# [Problem to work on]
Extract the first line through the line containing "hc ← put_word hc AT_RANDOM;" from the listing below, exactly as written.

━━━━━━━━━━━━━━━━

Lemma words_phase {B} (K : list Z * Z → outcome B) arg_ptrs env_ptrs execfn_addr random_addr n :
  n = length (words_of args envs top auxv execfn) →
  arg_ptrs = blob_ptrs top 0 (cstring <$> args) →
  env_ptrs = blob_ptrs top (zlen (pushed (cstring <$> args))) (cstring <$> envs) →
  execfn_addr = (fun _ => top - zlen (pushed ((cstring <$> args) ++ (cstring <$> envs) ++ execfn_blob execfn))) <$> execfn →
  random_addr = top - zlen (pushed (blobs_of args envs execfn)) →
  (hc ← put_word (head_ok n []) (Z.of_nat (length args));
   hc ← foldM put_word hc arg_ptrs;
   hc ← put_word hc 0;
   hc ← foldM put_word hc env_ptrs;
   hc ← put_word hc 0;
   hc ← foldM (fun hc '(key, value) => hc ← put_word hc key; put_word hc value) hc auxv;
   hc ← put_word hc AT_RANDOM;
   hc ← put_word hc random_addr;
   hc ← match execfn_addr with
        | Some a => hc ← put_word hc AT_EXECFN; put_word hc a
        | None => Ok hc
        end;
   hc ← put_word hc 0;
   hc ← put_word hc 0;
   K hc) = K (head_ok n (words_of args envs top auxv execfn)).
Proof.
  intros Hn -> -> -> ->. pose proof words_len as Hwl. unfold zlen in Hwl at 1. rewrite <- Hn in Hwl.
  assert (n = (5 + length args + length envs + 2 * length auxv +
               2 * match execfn with Some _ => 1 | None => 0 end + 2)%nat) as Hn'
    by (destruct execfn; lia).
  do 8 put_step. destruct execfn as [v|]; cbn [fmap option_fmap option_map mbind outcome_bind];
    repeat put_step; do 2 f_equal; unfold words_of; rewrite <- !app_assoc; done.
Qed.

(** Memory is large enough for the buffer the code allocates. *)
Definition stack_fits : Prop := total_len + 16 ≤ USIZE_MAX ∧ total_len ≤ top.
(** The directory listing of an ext4 directory, cached in the node. *)
Definition ext4_entries (n : Z) (path : string) (st : Ext4DirState) : vstm (list (string * Ext4NodeKind)) :=
  match ed_entries st with
  | Some entries => mret entries
  | None =>
      entries ← (if ed_size st <=? EXT4_DIR_STAT_CACHE_MAX_SIZE then
                   es ← lift (e4_read_dir (ed_mount st) (ed_path st));
                   let es := List.filter (fun e => negb (is_dot e.1.1)) es in
                   _ ← cache_all path es;
                   mret (es.*1)
                 else
                   es ← lift (e4_read_dir_lite (ed_mount st) (ed_path st));
                   mret (List.filter (fun e => negb (is_dot e.1)) es));
      _ ← put_data n (Ext4Dir (mkE4Dir (ed_mount st) (ed_path st) (ed_mode st) (ed_size st) (Some entries)));
      mret entries
  end.

(** The records of an in-memory directory: names in order with their type. *)
Definition dir_records (s : store M) (entries : gmap string Z) : list (string * Z) :=
  omap (fun name => n ← entries !! name; nd ← nodes s !! n;
                    Some (name, node_kind_to_dirent_type (kind nd))) (names entries).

━━━━━━━━━━━━━━━━

# [Output of the task]
Lemma words_phase {B} (K : list Z * Z → outcome B) arg_ptrs env_ptrs execfn_addr random_addr n :
  n = length (words_of args envs top auxv execfn) →
  arg_ptrs = blob_ptrs top 0 (cstring <$> args) →
  env_ptrs = blob_ptrs top (zlen (pushed (cstring <$> args))) (cstring <$> envs) →
  execfn_addr = (fun _ => top - zlen (pushed ((cstring <$> args) ++ (cstring <$> envs) ++ execfn_blob execfn))) <$> execfn →
  random_addr = top - zlen (pushed (blobs_of args envs execfn)) →
  (hc ← put_word (head_ok n []) (Z.of_nat (length args));
   hc ← foldM put_word hc arg_ptrs;
   hc ← put_word hc 0;
   hc ← foldM put_word hc env_ptrs;
   hc ← put_word hc 0;
   hc ← foldM (fun hc '(key, value) => hc ← put_word hc key; put_word hc value) hc auxv;
   hc ← put_word hc AT_RANDOM;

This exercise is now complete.